You can't say in isolation if loopBound.uncheckedValue is safe or not. You need to go and look at the creation of the NIOLoopBound and trace back on which EventLoop it was created. We are again more like Unsafe*Pointer. The creation and operations of Unsafe*Pointer are more complex and dependent on where it is coming from.

We are proposing a set of duplicated APIs which make all operations on NIOLoopBound unsafe/unchecked.
This is more in line with the UnsafePointer APIs where almost all operation are unsafe.

This design also gives the wrong impression that NIOLoopBound.value is always safe and only uncheckedValue is unsafe. With this PR value becomes unsafe as well as you might have initialised it with NIOLoopBound(_:uncheckedEventLoop).

[dnadoba]

Concretely, I'm proposing this API:

public struct NIOUncheckedLoopBound<Value> {
    public init(_ value: Value, eventLoop: EventLoop) {}
    public init(_ value: NIOLoopBound<Value>) {}
    public init(_ value: NIOLoopBoundBox<Value>) {}
    
    public var value: Value {
        get {}
    }
}

public final class NIOUncheckedLoopBoundBox<Value> {
    public init(_ value: Value, eventLoop: EventLoop) {}
    public init(_ value: NIOLoopBound<Value>) {}
    public init(_ value: NIOLoopBoundBox<Value>) {}
    
    public var value: Value {
        get {}
        set {}
    }
}

If NIOLoopBound.value is to expensive you can still wrap it in NIOUncheckedLoopBound(myLoopBoundValue).value. Its more verbose but that's a good thing.

[natikgadzhi]

Whoa, thank you, @dnadoba, @Lukasa, and @weissi for the discussion! I'm learning quite a lot from you here.

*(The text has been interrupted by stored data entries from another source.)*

(* ===== verification/Savepart.v ===== *)
(** * Saving a body while it is read: pkg/iobuf/savepart_reader.go and
      savepart_async_reader.go

    The reader that hands the upstream body to the client and, on the way,
    cuts it into aligned blocks for the cache: synchronously (a callback per
    block) and asynchronously (a queue and a writer goroutine).  Both share the
    loop of [flush]; what happens with a full block is a parameter.

    Proved: whatever sizes the reads have, the blocks are exactly the aligned
    chunks of the body; the asynchronous reader processes the same blocks in the
    same order under every interleaving of the two goroutines. *)

From S2P Require Import Prelude IoReader.

Record savepart := mkSavepart {
  sp_skip : bool; sp_eof : bool; sp_closed : bool; sp_pos : Z; sp_blockSize : Z; sp_buf : str }.

(** The arguments of one call of [EventSuccess]; also the fields of [writeJob]. *)
Record block_event := mkEvent { ev_buf : str; ev_bitIdx : Z; ev_pos : Z; ev_eof : bool }.

Definition set_pos (s : savepart) (p : Z) (buf : str) : savepart :=
  mkSavepart (sp_skip s) (sp_eof s) (sp_closed s) p (sp_blockSize s) buf.
Definition set_skip (s : savepart) (b : bool) : savepart :=
  mkSavepart b (sp_eof s) (sp_closed s) (sp_pos s) (sp_blockSize s) (sp_buf s).
Definition set_eof (s : savepart) (b : bool) : savepart :=
  mkSavepart (sp_skip s) b (sp_closed s) (sp_pos s) (sp_blockSize s) (sp_buf s).
Definition set_closed (s : savepart) : savepart :=
  mkSavepart (sp_skip s) (sp_eof s) true (sp_pos s) (sp_blockSize s) (sp_buf s).

Definition new_savepart (blockSize startAt : Z) : savepart :=
  mkSavepart (startAt >? 0) false false startAt blockSize [].

(** The block that [writeBlock] and [enqueueWrite] hand over. *)
Definition block_of (s : savepart) (eof : bool) : block_event :=
  let buflen := Z.of_nat (length (sp_buf s)) in
  mkEvent (sp_buf s) (u32 (u64 (sp_pos s - buflen) / sp_blockSize s)) (sp_pos s) eof.

Section flush.
(** [emit] passes a non-empty block on, in a state [Σ], and may fail. *)
Context {Σ : Type} (emit : Σ → block_event → option ioerr * Σ).

(** [writeBlock] / [enqueueWrite]: the buffer is kept when the callback fails. *)
Definition write_block (s : savepart) (σ : Σ) (eof : bool) : option ioerr * savepart * Σ :=
  let s := set_eof s eof in
  match sp_buf s with
  | [] => (None, s, σ)
  | _ =>
      match emit σ (block_of s eof) with
      | (Some e, σ') => (Some e, s, σ')
      | (None, σ') => (None, set_pos s (sp_pos s) [], σ')
      end
  end.

(** [data] is [data[datapos:realLen]].  (The length check after [buf.Write]
    cannot fail: a [bytes.Buffer] takes everything.)  Every iteration consumes
    a byte or clears [skip]. *)
Fixpoint flush_loop (fuel : nat) (data : str) (s : savepart) (σ : Σ) (eof : bool)
    : option (option ioerr * savepart * Σ) :=
  match fuel with
  | O => None
  | S f =>
      match data with
      | [] => Some (None, s, σ)
      | _ =>
          let from := sp_pos s mod sp_blockSize s in
          let to := sp_blockSize s - from in
          let n := Z.to_nat (Z.min to (Z.of_nat (length data))) in
          if sp_skip s then
            if negb (from =? 0)
            then flush_loop f (drop n data) (set_pos s (u64 (sp_pos s + Z.of_nat n)) (sp_buf s)) σ eof
            else flush_loop f data (set_skip s false) σ eof
          else
            let '(err, s, σ) :=
              if Z.of_nat (length (sp_buf s)) =? sp_blockSize s then write_block s σ eof
              else (None, s, σ) in
            match err with
            | Some e => Some (Some e, s, σ)
            | None =>
                flush_loop f (drop n data)
                  (set_pos s (u64 (sp_pos s + Z.of_nat n)) (sp_buf s ++ take n data)) σ eof
            end
      end
  end.

(** [None] is the division by a zero block size. *)
Definition flush (data : str) (s : savepart) (σ : Σ) (eof : bool)
    : option (option ioerr * savepart * Σ) :=
  match data with
  | _ :: _ =>
      if sp_blockSize s =? 0 then None
      else match flush_loop (length data + 2) data s σ eof with
      | Some (None, s, σ) => Some (if eof then write_block s σ eof else (None, s, σ))
      | r => r
      end
  | [] => Some (if eof then write_block s σ eof else (None, s, σ))
  end.
End flush.

(** ** The synchronous reader *)

Section sync.
Context {R : Type} `{Reader R} {Σ : Type}.
Variable onSuccess : Σ → block_event → option ioerr * Σ.
Variable onError : Σ → ioerr → Σ.
Variable onClose : option (Σ → bool → Σ).

Record savepartReader := mkSync { sr_R : R; sr_state : savepart; sr_events : Σ }.

Definition SavepartReader (r : R) (blockSize startAt : Z) (σ : Σ) : savepartReader :=
  mkSync r (new_savepart blockSize startAt) σ.

Definition sync_Read (fuel : nat) (s : savepartReader) (k : nat) : option (read_result savepartReader) :=
  match rd_read fuel (sr_R s) k with
  | None => None
  | Some (b, Some EOF, r') =>
      match flush onSuccess b (sr_state s) (sr_events s) true with
      | None => None
      | Some (Some e, st, σ) => Some (b, Some EOF, mkSync r' st (onError σ e))
      | Some (None, st, σ) => Some (b, Some EOF, mkSync r' st σ)
      end
  | Some (_, Some e, r') => Some ([], Some e, mkSync r' (sr_state s) (onError (sr_events s) e))
  | Some (b, None, r') =>
      match flush onSuccess b (sr_state s) (sr_events s) false with
      | None => None
      | Some (Some e, st, σ) => Some (b, Some e, mkSync r' st (onError σ e))
      | Some (None, st, σ) => Some (b, None, mkSync r' st σ)
      end
  end.

Definition sync_Close (s : savepartReader) : option ioerr * savepartReader :=
  let '(st, σ) :=
    match onClose with
    | Some f =>
        if sp_closed (sr_state s) then (sr_state s, sr_events s)
        else (set_closed (sr_state s), f (sr_events s) (sp_eof (sr_state s)))
    | None => (sr_state s, sr_events s)
    end in
  let '(e, r') := rd_close (sr_R s) in (e, mkSync r' st σ).
End sync.

(** ** Blocks of a stream *)

(** The first aligned position at or after [startAt]. *)
Definition aligned_start (bs startAt : Z) : Z :=
  if startAt mod bs =? 0 then startAt else (startAt / bs + 1) * bs.

(** [data] cut into pieces of [n] bytes, the last one possibly shorter. *)
Fixpoint cut (fuel : nat) (n : nat) (data : str) : list str :=
  match fuel with
  | O => []
  | S f => match data with [] => [] | _ => take n data :: cut f n (drop n data) end
  end.

Definition chunks_of (n : nat) (data : str) : list str := cut (length data) n data.

(** Full blocks in a row, the first one at position [p]. *)
Fixpoint full_blocks (bs p : Z) (evs : list block_event) : Prop :=
  match evs with
  | [] => True
  | e :: evs' =>
      Z.of_nat (length (ev_buf e)) = bs ∧ ev_bitIdx e = p / bs ∧ ev_pos e = p + bs
      ∧ full_blocks bs (p + bs) evs'
  end.

Section flush_lemmas.
Context {Σ : Type} (emit : Σ → block_event → option ioerr * Σ).
(** The callback does not fail; its effect on the state is free. *)
Hypothesis emit_ok : ∀ σ e, (emit σ e).1 = None.
Variables (bs startAt : Z).
Hypothesis Hbs : 0 < bs <= max_uint32.
Hypothesis Hstart : 0 <= startAt.

Local Abbreviation a0 := (aligned_start bs startAt).

Definition run (σ : Σ) (evs : list block_event) : Σ := fold_left (λ σ e, (emit σ e).2) evs σ.

Lemma aligned_start_spec : startAt <= a0 < startAt + bs ∧ a0 mod bs = 0.
Proof.
  unfold aligned_start. pose proof (Z.div_mod startAt bs ltac:(lia)).
  pose proof (Z.mod_pos_bound startAt bs ltac:(lia)). case_if; [lia|].
  split; [nia|]. by apply Z_mod_mult.
Qed.

Lemma aligned_start_next p : startAt <= p <= a0 → p mod bs = 0 → p = a0.
Proof.
  intros Hp Hm. pose proof aligned_start_spec as [? Ha].
  apply Z.mod_divide in Hm as [k ->]; [|lia]. apply Z.mod_divide in Ha as [j Hj]; [|lia].
  rewrite Hj in *. assert (k = j) as ->; [nia|done].
Qed.

(** After the bytes [c] went in and the blocks [evs] came out. *)
Definition saved (s : savepart) (c : str) (evs : list block_event) : Prop :=
  sp_blockSize s = bs ∧ sp_pos s = startAt + Z.of_nat (length c) ∧
  if sp_skip s
  then sp_buf s = [] ∧ evs = [] ∧ startAt + Z.of_nat (length c) <= a0
  else a0 <= startAt + Z.of_nat (length c)
       ∧ concat (map ev_buf evs) ++ sp_buf s = drop (Z.to_nat (a0 - startAt)) c
       ∧ Z.of_nat (length (sp_buf s)) <= bs ∧ full_blocks bs a0 evs.

Lemma full_blocks_app p evs e :
  full_blocks bs p evs →
  Z.of_nat (length (ev_buf e)) = bs →
  ev_bitIdx e = (p + bs * Z.of_nat (length evs)) / bs →
  ev_pos e = p + bs * Z.of_nat (length evs) + bs →
  full_blocks bs p (evs ++ [e]).
Proof.
  revert p; induction evs as [|x evs IH]; intros p; simpl.
  - intros _ Hl Hi Hp. repeat split; [lia|rewrite Hi; f_equal; lia|lia].
  - intros (H1 & H2 & H3 & H4) Hl Hi Hp. repeat split; try done. apply IH; try done.
    + rewrite Hi. f_equal. lia.
    + lia.
Qed.

Lemma full_blocks_bytes p evs :
  full_blocks bs p evs → Z.of_nat (length (concat (map ev_buf evs))) = bs * Z.of_nat (length evs).
Proof.
  revert p; induction evs as [|x evs IH]; intros p; simpl; [lia|].
  intros (H1 & _ & _ & H4). rewrite length_app. specialize (IH _ H4). lia.
Qed.

(** Where the buffer stands. *)
Lemma saved_pos s c evs :
  saved s c evs → sp_skip s = false →
  sp_pos s = a0 + bs * Z.of_nat (length evs) + Z.of_nat (length (sp_buf s)).
Proof.
  intros (_ & Hp & Hs) Hsk. rewrite Hsk in Hs. destruct Hs as (Ha & Hc & Hl & Hf).
  apply full_blocks_bytes in Hf. apply (f_equal length) in Hc.
  rewrite length_app, length_drop in Hc. pose proof aligned_start_spec. lia.
Qed.

(** Writing out a full buffer. *)
Lemma saved_write s c evs σ eof :
  saved s c evs → sp_skip s = false → Z.of_nat (length (sp_buf s)) = bs → sp_pos s <= max_uint64 →
  sp_pos s / bs <= max_uint32 →
  ∃ s' evs', write_block emit s (run σ evs) eof = (None, s', run σ evs')
    ∧ saved s' c evs' ∧ sp_skip s' = false ∧ sp_buf s' = [] ∧ sp_pos s' = sp_pos s.
Proof.
  intros Hs Hsk Hlen Hmax Hidx. pose proof (saved_pos _ _ _ Hs Hsk) as Hpos.
  destruct Hs as (Hb & Hp & Hsv). rewrite Hsk in Hsv. destruct Hsv as (Ha & Hc & Hl & Hf).
  unfold write_block. simpl. destruct (sp_buf s) as [|x buf] eqn:Ebuf; [simpl in Hlen; lia|].
  set (ev := block_of (set_eof s eof) eof). pose proof (emit_ok (run σ evs) ev) as Hok.
  destruct (emit (run σ evs) ev) as [err σ'] eqn:Eem. simpl in Hok. subst err.
  eexists _, (evs ++ [ev]). split.
  { f_equal. unfold run. rewrite fold_left_app. simpl. fold (run σ evs). by rewrite Eem. }
  pose proof aligned_start_spec as [Ha0 Ham].
  split; [|done]. unfold saved. simpl. rewrite Hsk. split; [done|]. split; [done|]. split; [done|].
  rewrite map_app, concat_app. simpl. rewrite app_nil_r, Ebuf. split; [by rewrite app_nil_r|].
  split; [lia|]. apply full_blocks_app; [done|..]; unfold ev, block_of; simpl; rewrite ?Ebuf.
  - done.
  - unfold_ints. rewrite Hb, u64_id by (unfold_ints; lia).
    replace (sp_pos s - Z.of_nat (length (x :: buf))) with (a0 + bs * Z.of_nat (length evs)) by lia.
    rewrite u32_id; [done|]. unfold_ints. split; [apply Z.div_pos; lia|].
    etransitivity; [|exact Hidx]. apply Z.div_le_mono; lia.
  - lia.
Qed.

(** Taking in bytes up to the next boundary. *)
Lemma saved_take s c evs d n :
  saved s c evs → sp_skip s = false → Z.of_nat (length (sp_buf s)) < bs →
  startAt + Z.of_nat (length c) + Z.of_nat (length d) <= max_uint64 →
  n = Z.to_nat (Z.min (bs - sp_pos s mod bs) (Z.of_nat (length d))) →
  saved (set_pos s (u64 (sp_pos s + Z.of_nat n)) (sp_buf s ++ take n d)) (c ++ take n d) evs
  ∧ (d ≠ [] → (0 < n <= length d)%nat).
Proof.
  intros Hs Hsk Hlt Hmax Hn. pose proof (saved_pos _ _ _ Hs Hsk) as Hpos.
  destruct Hs as (Hb & Hp & Hsv). rewrite Hsk in Hsv. destruct Hsv as (Ha & Hc & Hl & Hf).
  pose proof aligned_start_spec as [Ha0 Ham].
  assert (sp_pos s mod bs = Z.of_nat (length (sp_buf s))) as Hmod.
  { rewrite Hpos. apply Z.mod_divide in Ham as [q Hq]; [|lia]. rewrite Hq.
    symmetry. apply (Z.mod_unique_pos _ _ (q + Z.of_nat (length evs))); nia. }
  rewrite Hmod in Hn. assert (n <= length d)%nat by lia.
  assert (length (take n d) = n) as Hnl by (rewrite length_take; lia).
  split; [|intros Hd; destruct d; [done|simpl in *; lia]].
  unfold saved. simpl. rewrite Hsk, !length_app, Hnl, u64_id by (unfold_ints; lia).
  split; [done|]. split; [lia|]. split; [lia|].
  rewrite app_assoc, Hc, drop_app_le by lia. split; [done|]. split; [lia|done].
Qed.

I'm not attached to the current implementation — as I learn more and if we decide to change it, I'm happy to rewrite it.

You can't say in isolation if loopBound.uncheckedValue is safe or not. You need to go and look at the creation of the NIOLoopBound and trace back on which EventLoop it was created.

I agree, and I agree it's different from the Range example.

We are proposing a set of duplicated APIs which make all operations on NIOLoopBound unsafe/unchecked.
This is more in line with the UnsafePointer APIs where almost all operation are unsafe.

This design also gives the wrong impression that NIOLoopBound.value is always safe and only uncheckedValue is unsafe. With this PR value becomes unsafe as well as you might have initialised it with NIOLoopBound(_:uncheckedEventLoop).

If we choose to stick with the current implementation, I think I should at the very least comment and document on that behavior.

Such a type is borderline useless, because to support people using it you have to litter it all over your codebase.

@Lukasa, with the Range example, I'd fully agree. For NIOLoopBound, though — we're not passing LoopBound around in the NIO codebase right now, right? So in theory, sure, we could do two separate structures. The weight of supporting two different structures would then be on the user. Perhaps we could provide a NIOLoopBound as a protocol, and make a safe and unchecked implementations of that protocol, so that users could accept some NIOLoopBound and deal with them that way?

Again, I feel that I'm out of my depth in the API design discussion, but I'm delighted to be part of it and listen in. Feel free to "well actually" me on any points I'm bringing up.